• _Problem to work on_
Every line below that holds the string "ProcessPrepare" should be copied.

Stored records
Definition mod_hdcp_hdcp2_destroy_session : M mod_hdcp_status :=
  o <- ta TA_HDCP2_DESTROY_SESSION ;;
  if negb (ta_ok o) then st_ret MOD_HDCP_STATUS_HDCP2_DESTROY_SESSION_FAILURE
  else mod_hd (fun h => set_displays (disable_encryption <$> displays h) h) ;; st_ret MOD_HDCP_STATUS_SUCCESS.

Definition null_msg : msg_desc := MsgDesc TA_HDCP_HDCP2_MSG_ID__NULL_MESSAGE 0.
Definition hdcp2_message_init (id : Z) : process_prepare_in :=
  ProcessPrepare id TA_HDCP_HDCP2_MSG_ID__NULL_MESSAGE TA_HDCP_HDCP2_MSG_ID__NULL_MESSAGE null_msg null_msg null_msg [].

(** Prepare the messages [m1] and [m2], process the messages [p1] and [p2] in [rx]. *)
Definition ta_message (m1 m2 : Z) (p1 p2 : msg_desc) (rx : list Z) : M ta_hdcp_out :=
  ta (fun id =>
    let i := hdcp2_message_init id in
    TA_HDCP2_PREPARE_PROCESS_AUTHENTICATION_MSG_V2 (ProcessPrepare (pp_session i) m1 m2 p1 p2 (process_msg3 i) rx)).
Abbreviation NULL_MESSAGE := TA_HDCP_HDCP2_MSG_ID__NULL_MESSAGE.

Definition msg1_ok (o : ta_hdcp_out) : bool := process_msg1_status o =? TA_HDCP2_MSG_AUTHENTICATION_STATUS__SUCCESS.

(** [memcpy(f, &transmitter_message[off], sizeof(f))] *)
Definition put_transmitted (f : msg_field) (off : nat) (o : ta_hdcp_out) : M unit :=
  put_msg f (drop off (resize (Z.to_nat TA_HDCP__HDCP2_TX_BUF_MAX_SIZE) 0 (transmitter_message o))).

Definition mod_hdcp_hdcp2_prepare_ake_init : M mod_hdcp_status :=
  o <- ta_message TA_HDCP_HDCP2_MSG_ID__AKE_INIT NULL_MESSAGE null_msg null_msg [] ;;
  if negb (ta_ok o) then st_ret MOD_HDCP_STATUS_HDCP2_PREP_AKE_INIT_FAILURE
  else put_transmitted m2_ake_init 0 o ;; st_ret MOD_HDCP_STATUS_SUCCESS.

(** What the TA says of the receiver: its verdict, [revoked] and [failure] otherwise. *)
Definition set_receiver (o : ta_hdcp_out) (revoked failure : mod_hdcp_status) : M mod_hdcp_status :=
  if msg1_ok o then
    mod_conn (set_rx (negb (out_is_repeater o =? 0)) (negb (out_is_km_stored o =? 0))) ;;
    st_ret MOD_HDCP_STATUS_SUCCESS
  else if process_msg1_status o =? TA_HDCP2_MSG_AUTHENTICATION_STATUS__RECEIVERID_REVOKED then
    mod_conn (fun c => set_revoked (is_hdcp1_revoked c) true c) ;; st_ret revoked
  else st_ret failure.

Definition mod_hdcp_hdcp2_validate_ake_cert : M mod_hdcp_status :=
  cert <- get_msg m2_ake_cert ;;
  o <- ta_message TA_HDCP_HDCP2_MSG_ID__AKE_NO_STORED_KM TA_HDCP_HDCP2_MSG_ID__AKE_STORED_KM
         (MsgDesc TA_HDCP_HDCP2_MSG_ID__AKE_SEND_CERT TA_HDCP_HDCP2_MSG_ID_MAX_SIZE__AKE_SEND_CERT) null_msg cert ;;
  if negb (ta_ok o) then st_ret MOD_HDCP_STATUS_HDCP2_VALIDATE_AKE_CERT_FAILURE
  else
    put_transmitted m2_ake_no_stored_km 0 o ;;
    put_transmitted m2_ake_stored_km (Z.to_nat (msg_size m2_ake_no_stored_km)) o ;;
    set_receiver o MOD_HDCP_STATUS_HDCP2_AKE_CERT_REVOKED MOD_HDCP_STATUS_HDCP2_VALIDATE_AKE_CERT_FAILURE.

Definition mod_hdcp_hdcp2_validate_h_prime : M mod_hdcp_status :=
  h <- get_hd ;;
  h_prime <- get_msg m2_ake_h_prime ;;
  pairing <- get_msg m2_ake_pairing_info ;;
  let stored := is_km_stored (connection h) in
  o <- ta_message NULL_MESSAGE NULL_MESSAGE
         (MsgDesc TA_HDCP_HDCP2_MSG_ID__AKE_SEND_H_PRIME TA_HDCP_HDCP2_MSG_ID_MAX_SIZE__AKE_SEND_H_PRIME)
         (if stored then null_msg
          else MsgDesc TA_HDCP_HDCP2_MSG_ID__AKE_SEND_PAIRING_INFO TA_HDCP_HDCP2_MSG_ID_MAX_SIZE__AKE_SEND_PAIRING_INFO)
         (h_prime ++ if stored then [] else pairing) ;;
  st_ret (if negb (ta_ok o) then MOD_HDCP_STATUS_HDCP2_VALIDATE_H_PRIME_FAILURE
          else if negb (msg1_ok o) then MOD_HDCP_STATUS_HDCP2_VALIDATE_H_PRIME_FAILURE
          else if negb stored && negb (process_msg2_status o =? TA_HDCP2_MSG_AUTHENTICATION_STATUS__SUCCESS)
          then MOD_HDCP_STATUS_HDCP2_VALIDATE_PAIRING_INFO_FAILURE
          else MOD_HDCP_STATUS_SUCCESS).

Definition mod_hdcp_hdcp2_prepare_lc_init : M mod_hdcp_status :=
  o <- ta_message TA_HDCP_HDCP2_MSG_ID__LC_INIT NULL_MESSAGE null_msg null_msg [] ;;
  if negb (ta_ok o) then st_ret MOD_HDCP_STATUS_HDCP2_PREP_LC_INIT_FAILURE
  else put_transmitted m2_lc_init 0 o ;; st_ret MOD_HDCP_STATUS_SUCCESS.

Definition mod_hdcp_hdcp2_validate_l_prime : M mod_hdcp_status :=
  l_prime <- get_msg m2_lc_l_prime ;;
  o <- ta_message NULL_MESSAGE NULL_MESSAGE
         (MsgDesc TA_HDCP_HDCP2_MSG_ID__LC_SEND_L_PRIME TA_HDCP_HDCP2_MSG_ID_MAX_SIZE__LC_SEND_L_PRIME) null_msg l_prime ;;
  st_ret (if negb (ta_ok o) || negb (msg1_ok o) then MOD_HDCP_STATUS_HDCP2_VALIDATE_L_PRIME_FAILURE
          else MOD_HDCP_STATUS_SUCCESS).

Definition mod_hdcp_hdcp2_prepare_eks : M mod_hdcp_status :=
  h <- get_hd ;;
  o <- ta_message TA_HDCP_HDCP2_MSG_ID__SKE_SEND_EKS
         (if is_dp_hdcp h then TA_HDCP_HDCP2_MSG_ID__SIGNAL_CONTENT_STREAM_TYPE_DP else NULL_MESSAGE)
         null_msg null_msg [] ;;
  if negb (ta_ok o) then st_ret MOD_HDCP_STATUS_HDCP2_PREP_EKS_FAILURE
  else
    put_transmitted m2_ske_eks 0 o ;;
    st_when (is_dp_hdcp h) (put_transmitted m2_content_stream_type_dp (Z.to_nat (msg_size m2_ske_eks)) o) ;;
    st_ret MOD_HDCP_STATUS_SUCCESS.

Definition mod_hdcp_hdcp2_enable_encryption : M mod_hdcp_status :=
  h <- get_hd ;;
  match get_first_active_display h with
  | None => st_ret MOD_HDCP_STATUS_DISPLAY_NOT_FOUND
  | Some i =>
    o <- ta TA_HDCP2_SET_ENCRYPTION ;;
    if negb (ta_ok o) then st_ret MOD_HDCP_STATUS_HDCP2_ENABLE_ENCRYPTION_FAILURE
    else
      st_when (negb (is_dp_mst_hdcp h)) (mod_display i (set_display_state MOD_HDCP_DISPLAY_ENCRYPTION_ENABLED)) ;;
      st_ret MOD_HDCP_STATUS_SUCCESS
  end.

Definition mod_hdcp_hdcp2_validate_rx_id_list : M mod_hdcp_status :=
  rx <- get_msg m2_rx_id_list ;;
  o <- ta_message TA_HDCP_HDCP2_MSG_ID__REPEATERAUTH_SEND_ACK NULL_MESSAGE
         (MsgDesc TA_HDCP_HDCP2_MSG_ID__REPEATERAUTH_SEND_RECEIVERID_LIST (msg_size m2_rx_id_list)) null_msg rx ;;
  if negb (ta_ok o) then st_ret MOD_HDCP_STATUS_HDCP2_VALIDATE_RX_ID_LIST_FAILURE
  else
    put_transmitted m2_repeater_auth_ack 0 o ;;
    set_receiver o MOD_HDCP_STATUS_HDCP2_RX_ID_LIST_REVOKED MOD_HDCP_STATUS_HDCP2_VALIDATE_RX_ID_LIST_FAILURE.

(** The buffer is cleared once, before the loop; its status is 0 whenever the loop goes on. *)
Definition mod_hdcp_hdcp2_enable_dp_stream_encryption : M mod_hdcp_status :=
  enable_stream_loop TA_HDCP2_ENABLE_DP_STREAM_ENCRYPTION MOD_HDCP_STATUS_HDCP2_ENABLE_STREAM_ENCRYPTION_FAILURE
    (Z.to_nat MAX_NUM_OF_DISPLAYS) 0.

---

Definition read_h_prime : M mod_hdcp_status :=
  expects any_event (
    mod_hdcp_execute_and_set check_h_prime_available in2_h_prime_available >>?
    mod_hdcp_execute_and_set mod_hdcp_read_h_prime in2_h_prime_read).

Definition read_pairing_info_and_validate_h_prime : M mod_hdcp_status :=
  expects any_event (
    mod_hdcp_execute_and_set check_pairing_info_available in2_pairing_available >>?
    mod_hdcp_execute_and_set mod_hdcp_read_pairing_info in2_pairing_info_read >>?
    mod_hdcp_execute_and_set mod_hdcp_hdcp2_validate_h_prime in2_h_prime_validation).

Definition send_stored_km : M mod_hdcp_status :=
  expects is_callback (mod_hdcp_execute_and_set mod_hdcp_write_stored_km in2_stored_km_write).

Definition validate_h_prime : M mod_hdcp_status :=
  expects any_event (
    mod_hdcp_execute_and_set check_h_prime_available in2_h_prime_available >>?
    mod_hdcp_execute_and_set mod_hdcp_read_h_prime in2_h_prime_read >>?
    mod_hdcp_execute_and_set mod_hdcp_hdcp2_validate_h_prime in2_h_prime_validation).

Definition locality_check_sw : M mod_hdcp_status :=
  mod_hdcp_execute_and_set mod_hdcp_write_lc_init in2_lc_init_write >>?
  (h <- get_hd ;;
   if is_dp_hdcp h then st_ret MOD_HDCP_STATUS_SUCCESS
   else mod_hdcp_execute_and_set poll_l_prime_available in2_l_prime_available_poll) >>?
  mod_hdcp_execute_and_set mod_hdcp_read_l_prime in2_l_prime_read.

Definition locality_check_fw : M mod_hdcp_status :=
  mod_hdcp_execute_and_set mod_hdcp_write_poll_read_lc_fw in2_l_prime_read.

• _Exercise result_
  ProcessPrepare id TA_HDCP_HDCP2_MSG_ID__NULL_MESSAGE TA_HDCP_HDCP2_MSG_ID__NULL_MESSAGE null_msg null_msg null_msg [].
    TA_HDCP2_PREPARE_PROCESS_AUTHENTICATION_MSG_V2 (ProcessPrepare (pp_session i) m1 m2 p1 p2 (process_msg3 i) rx)).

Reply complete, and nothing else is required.